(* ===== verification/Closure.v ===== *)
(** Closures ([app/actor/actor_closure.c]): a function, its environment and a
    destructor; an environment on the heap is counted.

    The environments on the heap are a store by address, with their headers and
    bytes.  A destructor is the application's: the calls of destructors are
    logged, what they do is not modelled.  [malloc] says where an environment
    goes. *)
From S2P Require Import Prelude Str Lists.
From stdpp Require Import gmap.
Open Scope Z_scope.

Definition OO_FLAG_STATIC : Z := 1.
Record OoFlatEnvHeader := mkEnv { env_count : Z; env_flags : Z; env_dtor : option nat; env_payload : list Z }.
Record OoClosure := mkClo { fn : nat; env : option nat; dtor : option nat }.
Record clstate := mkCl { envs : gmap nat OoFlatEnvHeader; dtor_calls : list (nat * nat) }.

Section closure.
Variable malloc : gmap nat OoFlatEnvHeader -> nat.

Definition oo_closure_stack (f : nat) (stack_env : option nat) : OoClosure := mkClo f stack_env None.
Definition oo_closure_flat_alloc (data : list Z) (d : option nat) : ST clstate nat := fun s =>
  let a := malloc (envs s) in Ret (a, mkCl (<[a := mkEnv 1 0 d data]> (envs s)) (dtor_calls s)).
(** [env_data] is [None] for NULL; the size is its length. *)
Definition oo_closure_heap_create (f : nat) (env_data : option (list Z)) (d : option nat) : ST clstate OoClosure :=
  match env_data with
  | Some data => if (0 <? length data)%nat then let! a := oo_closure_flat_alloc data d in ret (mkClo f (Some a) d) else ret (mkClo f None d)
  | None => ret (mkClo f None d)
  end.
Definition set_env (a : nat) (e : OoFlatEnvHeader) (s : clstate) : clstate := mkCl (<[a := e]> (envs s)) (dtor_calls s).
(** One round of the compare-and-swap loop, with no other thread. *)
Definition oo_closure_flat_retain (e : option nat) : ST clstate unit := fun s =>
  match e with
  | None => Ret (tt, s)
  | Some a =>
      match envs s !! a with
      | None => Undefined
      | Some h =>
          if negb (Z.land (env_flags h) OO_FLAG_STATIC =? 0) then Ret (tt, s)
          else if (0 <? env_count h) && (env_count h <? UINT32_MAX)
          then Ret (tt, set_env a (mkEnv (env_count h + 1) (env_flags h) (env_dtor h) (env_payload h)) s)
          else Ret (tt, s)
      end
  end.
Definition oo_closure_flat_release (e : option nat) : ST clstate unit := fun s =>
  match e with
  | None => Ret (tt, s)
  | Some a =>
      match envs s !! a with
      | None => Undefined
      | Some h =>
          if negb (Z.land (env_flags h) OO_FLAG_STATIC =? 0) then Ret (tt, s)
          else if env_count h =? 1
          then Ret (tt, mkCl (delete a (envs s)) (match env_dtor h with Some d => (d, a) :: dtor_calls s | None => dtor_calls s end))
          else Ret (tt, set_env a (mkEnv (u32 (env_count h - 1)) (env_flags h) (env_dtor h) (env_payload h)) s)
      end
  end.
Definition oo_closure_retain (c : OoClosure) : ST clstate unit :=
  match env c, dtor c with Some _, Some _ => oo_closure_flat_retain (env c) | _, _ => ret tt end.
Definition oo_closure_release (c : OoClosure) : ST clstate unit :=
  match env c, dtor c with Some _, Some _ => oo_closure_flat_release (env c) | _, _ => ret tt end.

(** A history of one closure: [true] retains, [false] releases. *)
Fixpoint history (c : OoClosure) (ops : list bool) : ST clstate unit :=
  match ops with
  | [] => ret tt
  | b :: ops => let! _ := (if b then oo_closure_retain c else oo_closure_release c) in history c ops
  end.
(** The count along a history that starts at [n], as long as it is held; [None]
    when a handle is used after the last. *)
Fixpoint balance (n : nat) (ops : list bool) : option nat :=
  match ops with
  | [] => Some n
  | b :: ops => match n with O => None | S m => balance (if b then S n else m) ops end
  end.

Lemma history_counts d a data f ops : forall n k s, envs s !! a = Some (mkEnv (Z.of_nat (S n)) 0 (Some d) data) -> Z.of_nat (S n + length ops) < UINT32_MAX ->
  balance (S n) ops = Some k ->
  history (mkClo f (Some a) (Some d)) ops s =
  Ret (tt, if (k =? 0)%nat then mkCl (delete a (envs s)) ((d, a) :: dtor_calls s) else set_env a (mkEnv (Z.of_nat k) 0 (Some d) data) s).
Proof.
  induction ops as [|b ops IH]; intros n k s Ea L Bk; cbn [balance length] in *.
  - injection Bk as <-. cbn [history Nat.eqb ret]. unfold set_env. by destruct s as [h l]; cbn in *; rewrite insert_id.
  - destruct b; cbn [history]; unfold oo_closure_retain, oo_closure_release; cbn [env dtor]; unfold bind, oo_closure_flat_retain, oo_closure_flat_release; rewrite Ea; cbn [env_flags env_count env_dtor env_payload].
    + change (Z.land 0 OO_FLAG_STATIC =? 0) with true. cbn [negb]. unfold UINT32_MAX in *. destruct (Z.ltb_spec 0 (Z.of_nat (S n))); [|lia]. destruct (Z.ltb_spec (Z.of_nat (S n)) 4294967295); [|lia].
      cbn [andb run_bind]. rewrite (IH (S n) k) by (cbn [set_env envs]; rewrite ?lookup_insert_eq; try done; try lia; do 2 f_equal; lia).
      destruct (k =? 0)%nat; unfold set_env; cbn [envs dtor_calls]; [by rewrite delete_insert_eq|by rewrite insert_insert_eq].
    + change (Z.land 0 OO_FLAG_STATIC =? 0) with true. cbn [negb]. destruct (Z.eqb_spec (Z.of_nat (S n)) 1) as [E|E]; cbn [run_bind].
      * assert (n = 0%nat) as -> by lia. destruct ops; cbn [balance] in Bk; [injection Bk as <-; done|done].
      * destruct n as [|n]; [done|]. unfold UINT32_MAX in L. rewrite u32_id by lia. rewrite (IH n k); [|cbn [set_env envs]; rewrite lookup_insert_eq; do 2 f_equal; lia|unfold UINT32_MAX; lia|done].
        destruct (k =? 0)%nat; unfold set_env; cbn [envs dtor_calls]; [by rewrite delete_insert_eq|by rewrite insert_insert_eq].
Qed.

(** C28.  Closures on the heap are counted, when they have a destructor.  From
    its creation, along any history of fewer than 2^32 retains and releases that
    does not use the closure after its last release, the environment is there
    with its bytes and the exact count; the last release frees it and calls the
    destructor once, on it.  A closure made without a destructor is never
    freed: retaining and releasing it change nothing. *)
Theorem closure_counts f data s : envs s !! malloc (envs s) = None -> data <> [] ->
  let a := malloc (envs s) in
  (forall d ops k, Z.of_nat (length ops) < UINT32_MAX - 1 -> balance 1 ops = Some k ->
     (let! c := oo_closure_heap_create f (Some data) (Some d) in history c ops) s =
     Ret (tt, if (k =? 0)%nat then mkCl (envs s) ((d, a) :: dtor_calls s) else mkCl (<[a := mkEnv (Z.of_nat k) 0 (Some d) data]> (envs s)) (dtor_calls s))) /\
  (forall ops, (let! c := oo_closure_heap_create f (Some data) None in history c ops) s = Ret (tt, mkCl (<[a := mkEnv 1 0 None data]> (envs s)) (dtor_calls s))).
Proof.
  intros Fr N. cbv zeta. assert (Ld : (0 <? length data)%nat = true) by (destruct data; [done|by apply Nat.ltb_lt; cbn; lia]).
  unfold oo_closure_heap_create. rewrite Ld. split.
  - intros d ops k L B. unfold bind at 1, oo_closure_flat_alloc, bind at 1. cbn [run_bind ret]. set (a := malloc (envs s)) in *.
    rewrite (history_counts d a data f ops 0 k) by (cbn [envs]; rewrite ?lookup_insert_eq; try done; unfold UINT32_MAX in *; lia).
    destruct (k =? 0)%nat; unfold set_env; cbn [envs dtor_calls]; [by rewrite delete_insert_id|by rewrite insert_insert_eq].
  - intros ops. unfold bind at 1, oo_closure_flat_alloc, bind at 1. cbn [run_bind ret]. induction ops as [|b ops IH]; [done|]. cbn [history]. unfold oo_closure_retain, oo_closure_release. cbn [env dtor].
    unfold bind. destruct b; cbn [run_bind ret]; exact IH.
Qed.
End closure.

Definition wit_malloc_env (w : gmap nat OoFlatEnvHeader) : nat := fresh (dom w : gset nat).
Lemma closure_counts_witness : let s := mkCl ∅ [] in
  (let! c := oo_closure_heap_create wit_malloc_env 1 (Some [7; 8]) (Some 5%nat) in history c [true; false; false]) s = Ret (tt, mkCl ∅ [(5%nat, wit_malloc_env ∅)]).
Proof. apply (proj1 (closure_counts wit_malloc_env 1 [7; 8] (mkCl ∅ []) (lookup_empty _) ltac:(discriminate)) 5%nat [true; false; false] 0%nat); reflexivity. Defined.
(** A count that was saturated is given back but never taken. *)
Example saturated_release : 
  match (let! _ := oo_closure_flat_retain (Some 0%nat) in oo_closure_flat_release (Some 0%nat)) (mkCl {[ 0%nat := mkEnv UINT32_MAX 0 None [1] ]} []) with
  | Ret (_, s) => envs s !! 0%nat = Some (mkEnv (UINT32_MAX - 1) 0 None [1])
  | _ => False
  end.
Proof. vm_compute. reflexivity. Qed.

==

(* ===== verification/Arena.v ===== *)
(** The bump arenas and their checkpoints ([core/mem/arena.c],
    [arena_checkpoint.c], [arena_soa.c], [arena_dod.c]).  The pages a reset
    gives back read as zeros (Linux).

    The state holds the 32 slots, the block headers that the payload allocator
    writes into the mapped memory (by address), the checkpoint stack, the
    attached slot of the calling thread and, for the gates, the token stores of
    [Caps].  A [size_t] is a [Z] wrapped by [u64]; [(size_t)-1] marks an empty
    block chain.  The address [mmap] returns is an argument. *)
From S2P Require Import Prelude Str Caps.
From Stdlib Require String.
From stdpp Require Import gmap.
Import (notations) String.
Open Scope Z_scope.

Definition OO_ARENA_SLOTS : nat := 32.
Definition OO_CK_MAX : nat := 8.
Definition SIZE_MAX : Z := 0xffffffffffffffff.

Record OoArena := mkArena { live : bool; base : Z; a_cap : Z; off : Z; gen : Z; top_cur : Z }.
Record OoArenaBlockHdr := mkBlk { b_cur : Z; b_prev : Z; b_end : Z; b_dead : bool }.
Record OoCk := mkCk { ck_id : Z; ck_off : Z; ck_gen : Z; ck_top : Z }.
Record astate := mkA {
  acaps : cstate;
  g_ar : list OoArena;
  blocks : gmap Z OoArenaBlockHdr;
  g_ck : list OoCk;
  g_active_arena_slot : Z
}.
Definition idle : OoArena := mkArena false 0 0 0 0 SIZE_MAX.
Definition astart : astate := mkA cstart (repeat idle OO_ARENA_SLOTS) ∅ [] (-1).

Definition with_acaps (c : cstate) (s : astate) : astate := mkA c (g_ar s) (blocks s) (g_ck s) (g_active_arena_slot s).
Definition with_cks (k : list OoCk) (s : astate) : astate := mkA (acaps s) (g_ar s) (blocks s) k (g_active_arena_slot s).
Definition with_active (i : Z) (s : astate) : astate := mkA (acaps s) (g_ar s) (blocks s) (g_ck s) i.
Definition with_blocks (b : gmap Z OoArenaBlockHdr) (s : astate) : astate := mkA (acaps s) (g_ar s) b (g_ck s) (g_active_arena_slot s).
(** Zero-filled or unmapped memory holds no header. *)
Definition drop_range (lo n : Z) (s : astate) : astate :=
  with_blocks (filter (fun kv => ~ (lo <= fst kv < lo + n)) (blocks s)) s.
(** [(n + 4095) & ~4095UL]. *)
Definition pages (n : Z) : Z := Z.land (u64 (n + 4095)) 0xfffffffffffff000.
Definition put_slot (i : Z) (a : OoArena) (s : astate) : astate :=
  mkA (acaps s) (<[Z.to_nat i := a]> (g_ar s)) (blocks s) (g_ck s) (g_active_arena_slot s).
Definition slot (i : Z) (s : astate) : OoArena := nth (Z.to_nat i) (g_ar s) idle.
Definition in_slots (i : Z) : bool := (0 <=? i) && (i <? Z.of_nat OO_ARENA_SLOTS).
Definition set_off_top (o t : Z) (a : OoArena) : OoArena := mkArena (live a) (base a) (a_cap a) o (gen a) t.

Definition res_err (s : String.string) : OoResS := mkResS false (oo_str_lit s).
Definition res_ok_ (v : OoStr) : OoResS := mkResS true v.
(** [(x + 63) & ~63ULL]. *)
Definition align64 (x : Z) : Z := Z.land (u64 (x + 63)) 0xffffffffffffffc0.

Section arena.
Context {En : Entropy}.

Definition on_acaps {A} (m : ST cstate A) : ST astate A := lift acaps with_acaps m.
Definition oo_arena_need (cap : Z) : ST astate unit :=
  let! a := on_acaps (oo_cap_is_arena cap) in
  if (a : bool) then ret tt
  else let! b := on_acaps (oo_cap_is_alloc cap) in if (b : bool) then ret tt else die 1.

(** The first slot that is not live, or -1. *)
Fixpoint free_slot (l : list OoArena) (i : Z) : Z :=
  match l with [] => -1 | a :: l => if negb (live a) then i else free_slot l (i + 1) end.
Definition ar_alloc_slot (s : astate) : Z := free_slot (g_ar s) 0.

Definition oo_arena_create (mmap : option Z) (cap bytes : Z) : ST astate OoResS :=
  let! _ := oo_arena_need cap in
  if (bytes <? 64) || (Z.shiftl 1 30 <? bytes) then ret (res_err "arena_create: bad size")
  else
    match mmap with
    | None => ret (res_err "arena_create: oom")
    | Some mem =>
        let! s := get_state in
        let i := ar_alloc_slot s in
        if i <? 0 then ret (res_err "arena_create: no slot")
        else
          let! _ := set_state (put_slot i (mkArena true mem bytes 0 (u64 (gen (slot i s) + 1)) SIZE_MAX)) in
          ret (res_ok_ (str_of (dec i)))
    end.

==

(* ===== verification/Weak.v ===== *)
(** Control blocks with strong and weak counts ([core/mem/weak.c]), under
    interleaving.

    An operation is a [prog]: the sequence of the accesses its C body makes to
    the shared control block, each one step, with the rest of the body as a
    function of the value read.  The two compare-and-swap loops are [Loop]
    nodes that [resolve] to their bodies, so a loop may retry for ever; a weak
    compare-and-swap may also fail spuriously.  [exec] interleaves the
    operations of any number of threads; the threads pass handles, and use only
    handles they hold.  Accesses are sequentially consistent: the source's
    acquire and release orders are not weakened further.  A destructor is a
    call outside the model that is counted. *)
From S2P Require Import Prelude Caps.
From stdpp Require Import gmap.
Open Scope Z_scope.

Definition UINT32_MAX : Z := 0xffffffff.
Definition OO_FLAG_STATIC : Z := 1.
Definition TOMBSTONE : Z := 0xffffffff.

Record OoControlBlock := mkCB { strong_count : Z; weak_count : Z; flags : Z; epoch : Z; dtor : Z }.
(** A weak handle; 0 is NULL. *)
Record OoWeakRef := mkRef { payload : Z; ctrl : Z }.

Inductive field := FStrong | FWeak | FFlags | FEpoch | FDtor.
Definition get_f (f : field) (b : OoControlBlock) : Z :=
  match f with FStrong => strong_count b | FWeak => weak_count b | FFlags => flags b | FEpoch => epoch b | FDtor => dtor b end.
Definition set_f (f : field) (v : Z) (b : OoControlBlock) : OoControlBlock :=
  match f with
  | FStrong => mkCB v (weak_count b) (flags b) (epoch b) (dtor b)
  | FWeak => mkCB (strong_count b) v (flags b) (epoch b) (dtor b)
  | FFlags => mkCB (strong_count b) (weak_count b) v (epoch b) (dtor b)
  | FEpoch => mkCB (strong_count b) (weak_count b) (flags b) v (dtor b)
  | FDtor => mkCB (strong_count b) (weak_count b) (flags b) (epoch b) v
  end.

= What is needed =
Look above for the line that contains "Definition res_ok_ (v". Starting there, transcribe every line exactly until you have copied the line that contains "acaps with_acaps m.".

= Result of this task =
Definition res_ok_ (v : OoStr) : OoResS := mkResS true v.
(** [(x + 63) & ~63ULL]. *)
Definition align64 (x : Z) : Z := Z.land (u64 (x + 63)) 0xffffffffffffffc0.

Section arena.
Context {En : Entropy}.

Definition on_acaps {A} (m : ST cstate A) : ST astate A := lift acaps with_acaps m.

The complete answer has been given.